• YOUR OBJECTIVE: Pick out all lines of the entries that include the word "empty" and copy them.

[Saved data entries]
(** X17. Whatever the client sends and whatever fails, a connection
    starts with the log of its arrival and ends with the one close of the
    client; at most one origin is dialled; an origin connection exists
    exactly when a dial succeeded, gets exactly one write and exactly one
    close, just before the client is closed; the splice runs exactly when
    that write succeeded. The registry map, the stored games and every
    byte array are as before. *)
Theorem connection_shape (env : ConnEnv) (w : World) :
  let r := run (handleConnection env) w in
  let evs := events r in
  head evs = Some (Log LevelInfo "received TCP connection")
  /\ last evs = Some CloseClient
  /\ countEvents isCloseClient evs = 1%nat
  /\ (countEvents isDial evs <= 1)%nat
  /\ countEvents isCloseRemote evs = (if dialFails env then 0%nat else countEvents isDial evs)
  /\ countEvents isRemoteWrite evs = countEvents isCloseRemote evs
  /\ countEvents isRelay evs = (if writeFails env then 0%nat else countEvents isCloseRemote evs)
  /\ (countEvents isCloseRemote evs = 1%nat ->
      drop (length evs - 2) evs = [CloseRemote; CloseClient])
  /\ games (final r) = games w
  /\ bytesAt (final r) = bytesAt w
  /\ gameAt w ⊆ gameAt (final r).
Proof.
  cbv zeta.
  destruct (readJoinPacket_cases env w) as [(data & j & Hj)|(_ & err & reads & Hrun & Hreads)].
  - destruct (handleConnection_join env w data j Hj) as (w' & evs & -> & Hg & Hb & Hc & Hev).
    unfold final, events. cbn [fst snd]. rewrite Hg, Hb.
    destruct (findLoop w (jHostCounter j) (range (steps w) (games w))) as [g|];
      rewrite Hev; clear Hev.
    + unfold forwarding. destruct (dialFails env), (writeFails env);
        cbn; repeat split; try done; lia.
    + set (n := size (games w)).
      rewrite !countEvents_app, !countEvents_replicate by done.
      assert (Hlast : last (joinRead ++ replicate n (Log LevelInfo "registry game")
                              ++ [Log LevelWarn "no remote game found for HostCounter";
                                  CloseClient]) = Some CloseClient).
      { change [Log LevelWarn "no remote game found for HostCounter"; CloseClient]
          with ([Log LevelWarn "no remote game found for HostCounter"] ++ [CloseClient]).
        rewrite !app_assoc. apply last_snoc. }
      rewrite Hlast. cbn [countEvents joinRead List.filter isCloseClient isDial isCloseRemote
                            isRemoteWrite isRelay length Nat.add app head].
      destruct (dialFails env), (writeFails env); repeat split; try done; lia.
  - rewrite (handleConnection_no_join env w err reads Hrun).
    unfold final, events. cbn [fst snd].
    destruct Hreads as [-> | [-> | ->]];
      destruct (dialFails env), (writeFails env); cbn; repeat split; try done; lia.
Qed.
(** The stepping loop of a segment always ends at a [break]: on a point out
    of the canvas, or on the target, which the last iteration reaches. *)
Lemma seg_blocks_stop anchor target bound re p' re' :
  Scalar_eqb anchor target = false ->
  let delta := minus target anchor in
  line_blocks (Z.abs (s0 delta)) (Z.abs (s1 delta)) (Z.abs (s2 delta))
              (signs delta) (seg_keep target bound) anchor re = (p', re') ->
  seg_keep target bound p' = false /\
  exists new, re' = re ++ new /\
              Forall (fun q => seg_keep target bound q = true) new.
Proof.
  intros Hne delta H. split.
  - rewrite line_blocks_driving in H. unfold driven_loop in H.
    destruct (line_loop _ _ _ _ _ _ _ _ _) as [w pts] eqn:E.
    simpl in H. inversion H; subst p' re'; clear H.
    set (Adx := Z.abs (s0 delta)) in *.
    set (Ady := Z.abs (s1 delta)) in *.
    set (Adz := Z.abs (s2 delta)) in *.
    pose proof (driving_max Adx Ady Adz) as Hmax. cbv zeta in Hmax.
    assert (Hnz : 1 <= delta_of Adx Ady Adz (driving Adx Ady Adz)).
    { destruct (Z.eq_dec (s0 delta) 0) as [H0|H0];
        [destruct (Z.eq_dec (s1 delta) 0) as [H1|H1];
         [destruct (Z.eq_dec (s2 delta) 0) as [H2|H2]|]|]; try lia.
      exfalso. apply not_true_iff_false in Hne. apply Hne.
      apply Scalar_eqb_eq. unfold delta, minus in H0, H1, H2.
      cbn [s0 s1 s2] in H0, H1, H2.
      destruct anchor, target; simpl in *; f_equal; lia. }
    assert (Hpos : forall a, 0 <= delta_of Adx Ady Adz a).
    { intros a; destruct a; simpl; lia. }
    set (d := driving Adx Ady Adz) in *.
    assert (H1 : 0 <= delta_of Adx Ady Adz (minor1 d) <= delta_of Adx Ady Adz d)
      by (split; [apply Hpos | apply Hmax]).
    assert (H2 : 0 <= delta_of Adx Ady Adz (minor2 d) <= delta_of Adx Ady Adz d)
      by (split; [apply Hpos | apply Hmax]).
    pose proof (exact_at_start d (minor1 d) (minor2 d) Adx Ady Adz
                  (signs delta) anchor Hnz) as Hs.
    destruct (line_loop_exact _ _ _ _ _ _ _ _ _ (roles_driving d) H1 H2 Hnz
                _ _ _ _ _ _ Hs E) as [Ek | Ee]; [exact Ek|].
    rewrite Z.add_0_l, Z2Nat.id in Ee by lia.
    apply exact_at_end in Ee; [|assumption..].
    assert (Heq : cur w = target).
    { pose proof (signs_delta delta AX) as SX.
      pose proof (signs_delta delta AY) as SY.
      pose proof (signs_delta delta AZ) as SZ.
      destruct Ee as (E1 & E2 & E3).
      subst d. unfold delta, minus in *. fold Adx Ady Adz in SX, SY, SZ.
      destruct (cur w) as [cx cy cz], anchor as [ax0 ay0 az0],
        target as [tx ty tz].
      destruct (driving Adx Ady Adz);
        cbn [get minor1 minor2 delta_of s0 s1 s2] in *; f_equal; lia. }
    unfold seg_keep. rewrite Heq, Scalar_eqb_refl.
    apply andb_false_r.
  - apply line_blocks_spec in H. destruct H as (new & -> & Hall & _).
    exists new. auto.
Qed.

Lemma seg_while_ret fuel anchor target bound re l :
  Scalar_eqb anchor target = false ->
  out_of_canvas anchor bound = false ->
  let delta := minus target anchor in
  seg_while fuel (Z.abs (s0 delta)) (Z.abs (s1 delta)) (Z.abs (s2 delta))
            (signs delta) target bound anchor re = Ret l ->
  (2 <= fuel)%nat /\
  exists new, l = re ++ new /\
              Forall (fun q => seg_keep target bound q = true) new.
Proof.
  intros Hne Hin delta.
  destruct fuel as [|fuel]; [discriminate|].
  cbn [seg_while]. rewrite Hne, Hin. cbn [negb andb].
  change (fun q => negb (out_of_canvas q bound) && negb (Scalar_eqb q target))
    with (seg_keep target bound).
  destruct (line_blocks _ _ _ _ _ _ _) as [p' re'] eqn:E.
  apply seg_blocks_stop in E; [|assumption].
  destruct E as (Hstop & new & -> & Hall).
  destruct fuel as [|fuel]; [discriminate|].
  cbn [seg_while]. unfold seg_keep in Hstop. rewrite Hstop.
  intros H; inversion H; subst. split; [lia|]. exists new. auto.
Qed.

Lemma seg_while_total fuel anchor target bound re :
  Scalar_eqb anchor target = false ->
  out_of_canvas anchor bound = false ->
  let delta := minus target anchor in
  exists l,
    seg_while (S (S fuel)) (Z.abs (s0 delta)) (Z.abs (s1 delta))
              (Z.abs (s2 delta)) (signs delta) target bound anchor re = Ret l.
Proof.
  intros Hne Hin delta.
  cbn [seg_while]. rewrite Hne, Hin. cbn [negb andb].
  change (fun q => negb (out_of_canvas q bound) && negb (Scalar_eqb q target))
    with (seg_keep target bound).
  destruct (line_blocks _ _ _ _ _ _ _) as [p' re'] eqn:E.
  apply seg_blocks_stop in E; [|assumption].
  destruct E as (Hstop & _). unfold seg_keep in Hstop. rewrite Hstop.
  eexists; reflexivity.
Qed.

Lemma seg_ends_anchor start end_ bound :
  out_of_canvas start bound && out_of_canvas end_ bound = false ->
  out_of_canvas (fst (seg_ends start end_ bound)) bound = false.
Proof.
  unfold seg_ends.
  destruct (out_of_canvas start bound) eqn:Hs,
    (out_of_canvas end_ bound) eqn:He; simpl; congruence.
Qed.

Lemma seg_ends_distinct start end_ bound :
  Scalar_eqb start end_ = false ->
  Scalar_eqb (fst (seg_ends start end_ bound))
             (snd (seg_ends start end_ bound)) = false.
Proof.
  unfold seg_ends. intros H.
  destruct (out_of_canvas start bound && negb (out_of_canvas end_ bound));
    simpl; [|assumption].
  apply not_true_iff_false. intros E. apply Scalar_eqb_eq in E. subst.
  rewrite Scalar_eqb_refl in H. discriminate.
Qed.

(** The result of [get_line_seg_points]: empty under one of the two
    guards, and otherwise the anchor, the points kept by the stepping loop,
    the target. *)
Lemma get_line_seg_points_shape fuel start end_ bound l :
  get_line_seg_points fuel start end_ bound = Ret l ->
  (l = [] /\
   (Scalar_eqb start end_ = true \/
    out_of_canvas start bound && out_of_canvas end_ bound = true)) \/
  (Scalar_eqb start end_ = false /\
   out_of_canvas start bound && out_of_canvas end_ bound = false /\
   exists new,
     l = fst (seg_ends start end_ bound) :: new
         ++ [snd (seg_ends start end_ bound)] /\
     Forall (fun q => seg_keep (snd (seg_ends start end_ bound)) bound q = true)
            new).
Proof.
  rewrite get_line_seg_points_unfold.
  destruct (Scalar_eqb start end_) eqn:Hne;
    [intros H; inversion H; auto|].
  destruct (out_of_canvas start bound && out_of_canvas end_ bound) eqn:Hout;
    [intros H; inversion H; auto|].
  pose proof (seg_ends_anchor _ _ _ Hout) as Hin.
  pose proof (seg_ends_distinct _ _ bound Hne) as Hd.
  destruct (seg_ends start end_ bound) as [anchor target]. simpl in Hin, Hd.
  cbv zeta.
  destruct (seg_while _ _ _ _ _ _ _ _ _) as [re0| | |] eqn:E;
    cbn [bind]; try discriminate.
  apply seg_while_ret in E; try assumption.
  destruct E as (_ & new & -> & Hall).
  intros H; inversion H; subst. right.
  split; [reflexivity|]. split; [reflexivity|].
  exists new. split; [reflexivity | assumption].
Qed.

Lemma get_line_seg_points_total fuel start end_ bound :
  exists l, get_line_seg_points (S (S fuel)) start end_ bound = Ret l.
Proof.
  rewrite get_line_seg_points_unfold.
  destruct (Scalar_eqb start end_) eqn:Hne; [eexists; reflexivity|].
  destruct (out_of_canvas start bound && out_of_canvas end_ bound) eqn:Hout;
    [eexists; reflexivity|].
  pose proof (seg_ends_anchor _ _ _ Hout) as Hin.
  pose proof (seg_ends_distinct _ _ bound Hne) as Hd.
  destruct (seg_ends start end_ bound) as [anchor target]. simpl in Hin, Hd.
  cbv zeta.
  destruct (seg_while_total fuel anchor target bound [anchor] Hd Hin) as [l ->].
  cbn [bind]. eexists; reflexivity.
Qed.

Lemma get_line_seg_points_ends fuel start end_ bound l :
  start <> end_ ->
  out_of_canvas start bound = false \/ out_of_canvas end_ bound = false ->
  get_line_seg_points fuel start end_ bound = Ret l ->
  l <> [] /\
  last l start = if out_of_canvas start bound then start else end_.
Proof.
  intros Hne Hin H. apply get_line_seg_points_shape in H.
  assert (Hneb : Scalar_eqb start end_ = false).
  { apply not_true_iff_false. intros E. apply Scalar_eqb_eq in E. tauto. }
  assert (Hout : out_of_canvas start bound && out_of_canvas end_ bound = false).
  { destruct Hin as [-> | ->]; [reflexivity | apply andb_false_r]. }
  destruct H as [(_ & [E | E]) | (_ & _ & new & -> & _)]; [congruence.. |].
  split; [discriminate|].
  change (fst (seg_ends start end_ bound)
            :: new ++ [snd (seg_ends start end_ bound)])
    with ((fst (seg_ends start end_ bound) :: new)
            ++ [snd (seg_ends start end_ bound)]).
  rewrite last_last. unfold seg_ends.
  destruct (out_of_canvas start bound) eqn:Hs,
    (out_of_canvas end_ bound) eqn:He; simpl; try reflexivity.
  destruct Hin; discriminate.
Qed.

(** C2, as the code has it: for two distinct points of which at least one
    is in the canvas, [get_line_seg_points] returns (two units of fuel are
    enough) a non-empty sequence whose last element is [end] when [start]
    is in the canvas, and is [start] when [start] is out of the canvas:
    the two points are then exchanged and the rasterisation grows from
    [end] to [start]. *)
Theorem get_line_seg_points_last start end_ bound :
  start <> end_ ->
  out_of_canvas start bound = false \/ out_of_canvas end_ bound = false ->
  (exists l, get_line_seg_points 2 start end_ bound = Ret l) /\
  (forall fuel l,
     get_line_seg_points fuel start end_ bound = Ret l ->
     l <> [] /\
     last l start = if out_of_canvas start bound then start else end_).
Proof.
  intros Hne Hin. split; [apply get_line_seg_points_total|].
  intros fuel l. apply get_line_seg_points_ends; assumption.
Qed.

Lemma get_line_seg_points_last_witness :
  mkScalar 0 0 0 <> mkScalar 4 0 0 /\
  (out_of_canvas (mkScalar 0 0 0) (mkScalar 10 10 10) = false \/
   out_of_canvas (mkScalar 4 0 0) (mkScalar 10 10 10) = false) /\
  (exists l,
     get_line_seg_points 2 (mkScalar 0 0 0) (mkScalar 4 0 0)
                         (mkScalar 10 10 10) = Ret l) /\
  last [mkScalar 0 0 0; mkScalar 1 0 0; mkScalar 2 0 0; mkScalar 3 0 0;
        mkScalar 4 0 0] (mkScalar 0 0 0) = mkScalar 4 0 0.
Proof.
  assert (Hne : mkScalar 0 0 0 <> mkScalar 4 0 0) by discriminate.
  destruct (get_line_seg_points_last (mkScalar 0 0 0) (mkScalar 4 0 0)
              (mkScalar 10 10 10) Hne (or_introl eq_refl)) as [H1 H2].
  split; [exact Hne|]. split; [left; reflexivity|]. split; [exact H1|].
  exact (proj2 (H2 2%nat _ eq_refl)).
Defined.

(** C2 fails as stated.  With [start] out of the canvas and [end] in it the
    two points are exchanged and the last element is [start]; with
    [start = end] in the canvas the result is empty. *)
Lemma get_line_seg_points_last_counterexample :
  out_of_canvas (mkScalar 2 0 0) (mkScalar 10 10 10) = false /\
  get_line_seg_points 2 (mkScalar (-1) 0 0) (mkScalar 2 0 0)
                      (mkScalar 10 10 10)
  = Ret [mkScalar 2 0 0; mkScalar 1 0 0; mkScalar 0 0 0; mkScalar (-1) 0 0] /\
  last [mkScalar 2 0 0; mkScalar 1 0 0; mkScalar 0 0 0; mkScalar (-1) 0 0]
       (mkScalar (-1) 0 0) <> mkScalar 2 0 0 /\
  get_line_seg_points 2 (mkScalar 2 0 0) (mkScalar 2 0 0) (mkScalar 10 10 10)
  = Ret [].
Proof.
  split; [reflexivity|]. split; [reflexivity|].
  split; [discriminate | reflexivity].
Qed.

(** ** Canvas membership of the returned points *)

Lemma seg_keep_in_canvas target bound q :
  seg_keep target bound q = true -> in_canvas bound q.
Proof.
  unfold seg_keep, in_canvas. destruct (out_of_canvas q bound);
    [discriminate | reflexivity].
Qed.

Lemma get_line_points_canvas fuel point direction bound l :
  get_line_points fuel point direction bound = Ret l ->
  Forall (fun q => in_canvas bound q \/ q = point) l.
Proof.
  destruct ((s0 direction =? 0) && (s1 direction =? 0) && (s2 direction =? 0))
    eqn:Hz.
  - unfold get_line_points. rewrite Hz. intros H; inversion H. constructor.
  - intros H.
    destruct (get_line_points_shape _ _ _ _ _ Hz H)
      as (neg & pos & Hneg & Hpos & ->).
    apply bresenham_spec in Hneg. apply bresenham_spec in Hpos.
    destruct Hneg as (neg' & Eneg & Fneg & _).
    destruct Hpos as (pos' & Epos & Fpos & _).
    simpl in Eneg, Epos. subst neg' pos'.
    apply Forall_app. split.
    + apply Forall_rev. eapply Forall_impl; [|exact Fneg]. auto.
    + constructor; [right; reflexivity|].
      eapply Forall_impl; [|exact Fpos]. auto.
Qed.

Lemma get_line_points_returns point direction bound :
  exists fuel l, get_line_points fuel point direction bound = Ret l.
Proof.
  destruct ((s0 direction =? 0) && (s1 direction =? 0) && (s2 direction =? 0))
    eqn:Hz.
  - exists O, []. unfold get_line_points. rewrite Hz. reflexivity.
  - destruct (get_line_points_total point direction bound Hz) as [n Hn].
    exists n. apply Hn. lia.
Qed.

Lemma get_line_seg_points_canvas fuel start end_ bound l :
  get_line_seg_points fuel start end_ bound = Ret l ->
  Forall (in_canvas bound) (removelast l) /\
  Forall (fun q => in_canvas bound q \/ q = start \/ q = end_) l.
Proof.
  intros H. apply get_line_seg_points_shape in H.
  destruct H as [[-> _] | (_ & Hout & new & -> & Hall)].
  - split; constructor.
  - assert (Hbody : Forall (in_canvas bound)
                           (fst (seg_ends start end_ bound) :: new)).
    { constructor; [apply seg_ends_anchor; assumption|].
      eapply Forall_impl; [|exact Hall].
      intros q. apply seg_keep_in_canvas. }
    change (fst (seg_ends start end_ bound)
              :: new ++ [snd (seg_ends start end_ bound)])
      with ((fst (seg_ends start end_ bound) :: new)
              ++ [snd (seg_ends start end_ bound)]).
    split.
    + rewrite removelast_last. assumption.
    + apply Forall_app. split.
      * eapply Forall_impl; [|exact Hbody]. auto.
      * constructor; [|constructor]. right. unfold seg_ends.
        destruct (out_of_canvas start bound && negb (out_of_canvas end_ bound));
          simpl; auto.
Qed.
(** * homebridge-sternet-smart-lan: the CCT downlighter accessory

  A shallow embedding of [CCTDownlighterAccessory.ts] (the iteration with
  state caching, [restoreState] and the connection timeout) and of
  [platform.ts], with the properties of the specification proved or
  refuted against it.

  - [JS]: the ECMAScript built-ins the accessory calls.  A JavaScript
    [number] is an IEEE 754 binary64 value, which is what Rocq's
    primitive [float] is, so arithmetic is the kernel's own.
  - [ColorModel]: [lerp], [clamp], [invlerp], [interpolate] and
    [calculateHexValue].
  - [Accessory]: the fields of [CCTDownlighter], the WebSocket objects
    and Node timers it owns, and every handler as a state transformer.
  - [Platform]: [validateConfig] and [discoverDevices]. *)

From Stdlib Require Import ZArith List String Ascii Bool Lia Arith.
From Stdlib Require Import Floats Uint63 DecimalString.
Import ListNotations.

#[local] Set Warnings "-register-all".

(* ================================================================= *)
(** ** ECMAScript built-ins *)

Module JS.

Open Scope Z_scope.

(** [number]: binary64. *)
Definition number := float.

(** An integer literal, or an integer held in a [number]; exact below 2^53. *)
Definition of_int (n : Z) : number :=
  if n <? 0 then (- of_uint63 (Uint63.of_Z (- n)))%float
  else of_uint63 (Uint63.of_Z n).

Definition is_neg_zero (x : number) : bool :=
  match classify x with NZero => true | _ => false end.

(** [Math.max(x, y)]: NaN if either is NaN, and [+0] is larger than [-0]. *)
Definition Math_max (x y : number) : number :=
  match (x ?= y)%float with
  | FNotComparable => nan
  | FLt => y
  | FGt => x
  | FEq => if is_neg_zero x then y else x
  end.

• RESULT OF THE EXERCISE:
(** The result of [get_line_seg_points]: empty under one of the two
    enough) a non-empty sequence whose last element is [end] when [start]
    [start = end] in the canvas the result is empty. *)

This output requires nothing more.